■ Work to complete:
Begin at the line containing "End Statistics." in the entries below and end at the line containing "(string * json))."; transcribe that range exactly and nothing outside it.

=-=-=-=-=

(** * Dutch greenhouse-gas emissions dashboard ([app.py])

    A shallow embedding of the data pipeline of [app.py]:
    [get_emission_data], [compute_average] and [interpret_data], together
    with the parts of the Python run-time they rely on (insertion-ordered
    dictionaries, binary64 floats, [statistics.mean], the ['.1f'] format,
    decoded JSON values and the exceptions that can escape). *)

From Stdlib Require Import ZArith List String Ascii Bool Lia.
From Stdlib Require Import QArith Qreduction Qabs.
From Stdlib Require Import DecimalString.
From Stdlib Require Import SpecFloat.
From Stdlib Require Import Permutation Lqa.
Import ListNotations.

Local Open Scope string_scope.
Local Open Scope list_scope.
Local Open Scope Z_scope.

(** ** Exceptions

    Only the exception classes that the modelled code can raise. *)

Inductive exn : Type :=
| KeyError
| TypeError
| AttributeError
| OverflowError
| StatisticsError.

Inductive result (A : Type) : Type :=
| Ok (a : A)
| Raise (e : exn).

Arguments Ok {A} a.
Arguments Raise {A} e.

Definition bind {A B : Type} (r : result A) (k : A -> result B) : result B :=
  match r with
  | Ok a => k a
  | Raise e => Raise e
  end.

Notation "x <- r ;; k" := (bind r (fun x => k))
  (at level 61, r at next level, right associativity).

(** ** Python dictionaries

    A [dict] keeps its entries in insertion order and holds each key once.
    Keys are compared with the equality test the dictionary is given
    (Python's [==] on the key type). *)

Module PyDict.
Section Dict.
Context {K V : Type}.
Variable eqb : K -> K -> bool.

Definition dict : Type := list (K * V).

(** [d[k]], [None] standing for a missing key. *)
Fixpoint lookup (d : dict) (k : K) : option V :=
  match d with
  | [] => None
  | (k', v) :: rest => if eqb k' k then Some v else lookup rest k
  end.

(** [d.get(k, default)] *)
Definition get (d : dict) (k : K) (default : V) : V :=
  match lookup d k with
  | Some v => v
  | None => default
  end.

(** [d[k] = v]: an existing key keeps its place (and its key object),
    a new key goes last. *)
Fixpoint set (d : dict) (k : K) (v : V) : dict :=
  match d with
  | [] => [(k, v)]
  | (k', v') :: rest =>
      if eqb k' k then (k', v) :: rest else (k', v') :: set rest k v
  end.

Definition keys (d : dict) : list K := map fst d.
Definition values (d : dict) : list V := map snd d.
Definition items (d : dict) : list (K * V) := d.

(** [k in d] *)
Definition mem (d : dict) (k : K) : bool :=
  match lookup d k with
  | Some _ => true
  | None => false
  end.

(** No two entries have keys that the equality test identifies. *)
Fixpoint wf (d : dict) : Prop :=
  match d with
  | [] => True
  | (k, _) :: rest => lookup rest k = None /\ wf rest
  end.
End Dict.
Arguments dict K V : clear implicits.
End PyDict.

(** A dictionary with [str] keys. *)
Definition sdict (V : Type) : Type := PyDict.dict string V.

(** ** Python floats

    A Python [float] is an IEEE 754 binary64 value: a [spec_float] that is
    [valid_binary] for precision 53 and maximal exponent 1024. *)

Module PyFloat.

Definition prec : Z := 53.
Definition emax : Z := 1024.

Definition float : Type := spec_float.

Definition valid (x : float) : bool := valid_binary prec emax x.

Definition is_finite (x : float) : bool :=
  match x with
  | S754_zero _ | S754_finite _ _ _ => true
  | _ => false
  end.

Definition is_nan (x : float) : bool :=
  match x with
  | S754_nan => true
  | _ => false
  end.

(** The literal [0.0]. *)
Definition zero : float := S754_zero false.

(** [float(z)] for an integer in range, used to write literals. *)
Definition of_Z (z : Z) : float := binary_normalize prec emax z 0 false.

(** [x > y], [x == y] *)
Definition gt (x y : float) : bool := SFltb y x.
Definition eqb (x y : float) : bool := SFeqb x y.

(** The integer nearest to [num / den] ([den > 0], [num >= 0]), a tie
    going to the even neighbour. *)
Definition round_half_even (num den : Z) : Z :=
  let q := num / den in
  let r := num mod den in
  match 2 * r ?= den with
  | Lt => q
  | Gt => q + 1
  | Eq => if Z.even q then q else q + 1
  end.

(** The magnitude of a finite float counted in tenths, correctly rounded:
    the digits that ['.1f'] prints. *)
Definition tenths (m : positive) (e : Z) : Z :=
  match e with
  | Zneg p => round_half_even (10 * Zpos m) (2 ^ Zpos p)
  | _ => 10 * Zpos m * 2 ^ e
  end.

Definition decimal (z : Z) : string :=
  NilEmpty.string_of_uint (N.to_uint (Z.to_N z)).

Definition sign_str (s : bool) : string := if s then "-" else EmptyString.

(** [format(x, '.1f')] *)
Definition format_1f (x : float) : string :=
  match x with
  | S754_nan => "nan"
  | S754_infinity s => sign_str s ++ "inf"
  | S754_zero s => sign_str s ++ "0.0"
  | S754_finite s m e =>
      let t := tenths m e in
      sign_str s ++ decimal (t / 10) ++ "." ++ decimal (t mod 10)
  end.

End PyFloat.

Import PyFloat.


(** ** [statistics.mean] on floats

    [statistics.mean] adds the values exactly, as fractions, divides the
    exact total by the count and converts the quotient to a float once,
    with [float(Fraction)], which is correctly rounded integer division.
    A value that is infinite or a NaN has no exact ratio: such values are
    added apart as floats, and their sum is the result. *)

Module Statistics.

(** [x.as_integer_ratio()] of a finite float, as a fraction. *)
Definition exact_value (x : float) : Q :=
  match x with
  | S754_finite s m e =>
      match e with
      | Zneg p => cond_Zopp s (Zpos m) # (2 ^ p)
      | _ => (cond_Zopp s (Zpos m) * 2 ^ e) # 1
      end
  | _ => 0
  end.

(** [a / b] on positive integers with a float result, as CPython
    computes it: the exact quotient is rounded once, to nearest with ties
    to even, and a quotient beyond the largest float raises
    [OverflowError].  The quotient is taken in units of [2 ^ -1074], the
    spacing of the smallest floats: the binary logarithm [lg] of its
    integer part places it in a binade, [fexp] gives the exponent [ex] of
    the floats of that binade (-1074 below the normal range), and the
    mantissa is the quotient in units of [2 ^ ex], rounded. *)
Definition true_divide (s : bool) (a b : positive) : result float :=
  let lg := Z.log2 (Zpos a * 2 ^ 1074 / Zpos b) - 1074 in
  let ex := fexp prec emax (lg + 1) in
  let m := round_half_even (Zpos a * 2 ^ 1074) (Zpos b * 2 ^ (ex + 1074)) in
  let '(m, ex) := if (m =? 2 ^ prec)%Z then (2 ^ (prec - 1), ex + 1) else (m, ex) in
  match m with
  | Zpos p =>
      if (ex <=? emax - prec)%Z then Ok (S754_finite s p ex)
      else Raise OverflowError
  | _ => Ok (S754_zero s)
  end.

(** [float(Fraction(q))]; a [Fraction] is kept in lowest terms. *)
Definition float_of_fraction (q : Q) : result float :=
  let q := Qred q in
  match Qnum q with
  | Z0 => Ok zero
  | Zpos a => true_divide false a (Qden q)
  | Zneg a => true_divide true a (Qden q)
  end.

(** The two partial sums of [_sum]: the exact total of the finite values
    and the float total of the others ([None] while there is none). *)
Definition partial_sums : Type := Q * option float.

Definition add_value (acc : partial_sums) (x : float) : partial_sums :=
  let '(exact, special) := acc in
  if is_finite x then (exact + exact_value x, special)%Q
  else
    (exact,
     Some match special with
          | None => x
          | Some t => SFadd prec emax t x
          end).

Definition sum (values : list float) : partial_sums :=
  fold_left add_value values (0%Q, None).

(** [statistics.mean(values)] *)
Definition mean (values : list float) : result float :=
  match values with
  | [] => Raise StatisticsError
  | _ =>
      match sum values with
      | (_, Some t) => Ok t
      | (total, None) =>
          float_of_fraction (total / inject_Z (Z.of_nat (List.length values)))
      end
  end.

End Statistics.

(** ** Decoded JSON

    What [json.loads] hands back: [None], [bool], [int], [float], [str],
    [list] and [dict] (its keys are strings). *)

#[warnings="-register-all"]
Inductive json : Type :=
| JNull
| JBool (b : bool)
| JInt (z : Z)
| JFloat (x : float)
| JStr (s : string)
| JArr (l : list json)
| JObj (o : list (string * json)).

=-=-=-=-=

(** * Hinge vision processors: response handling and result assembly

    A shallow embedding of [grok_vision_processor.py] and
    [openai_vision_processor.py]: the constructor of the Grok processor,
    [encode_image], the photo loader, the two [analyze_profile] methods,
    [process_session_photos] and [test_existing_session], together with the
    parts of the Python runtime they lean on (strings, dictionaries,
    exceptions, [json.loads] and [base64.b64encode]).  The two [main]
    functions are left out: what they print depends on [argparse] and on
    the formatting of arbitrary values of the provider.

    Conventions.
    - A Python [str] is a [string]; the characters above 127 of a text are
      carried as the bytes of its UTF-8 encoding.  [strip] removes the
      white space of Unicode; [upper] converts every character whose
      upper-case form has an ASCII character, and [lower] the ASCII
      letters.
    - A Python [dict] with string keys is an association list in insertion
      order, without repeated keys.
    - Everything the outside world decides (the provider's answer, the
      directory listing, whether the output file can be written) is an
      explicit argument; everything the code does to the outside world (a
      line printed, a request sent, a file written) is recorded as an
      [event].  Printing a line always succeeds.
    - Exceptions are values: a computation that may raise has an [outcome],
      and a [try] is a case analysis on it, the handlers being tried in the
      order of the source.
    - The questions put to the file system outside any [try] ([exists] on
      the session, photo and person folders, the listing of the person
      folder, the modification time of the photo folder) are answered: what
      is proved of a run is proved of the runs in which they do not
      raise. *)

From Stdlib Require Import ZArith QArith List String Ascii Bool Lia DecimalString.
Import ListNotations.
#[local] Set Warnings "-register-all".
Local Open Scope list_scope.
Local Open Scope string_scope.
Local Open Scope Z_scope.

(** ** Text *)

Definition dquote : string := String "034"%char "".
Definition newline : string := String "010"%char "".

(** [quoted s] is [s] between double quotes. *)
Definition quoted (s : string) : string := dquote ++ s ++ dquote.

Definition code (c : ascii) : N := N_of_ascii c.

=-=-=-=-=

■ Solution for this problem:
End Statistics.

(** ** Decoded JSON

    What [json.loads] hands back: [None], [bool], [int], [float], [str],
    [list] and [dict] (its keys are strings). *)

#[warnings="-register-all"]
Inductive json : Type :=
| JNull
| JBool (b : bool)
| JInt (z : Z)
| JFloat (x : float)
| JStr (s : string)
| JArr (l : list json)
| JObj (o : list (string * json)).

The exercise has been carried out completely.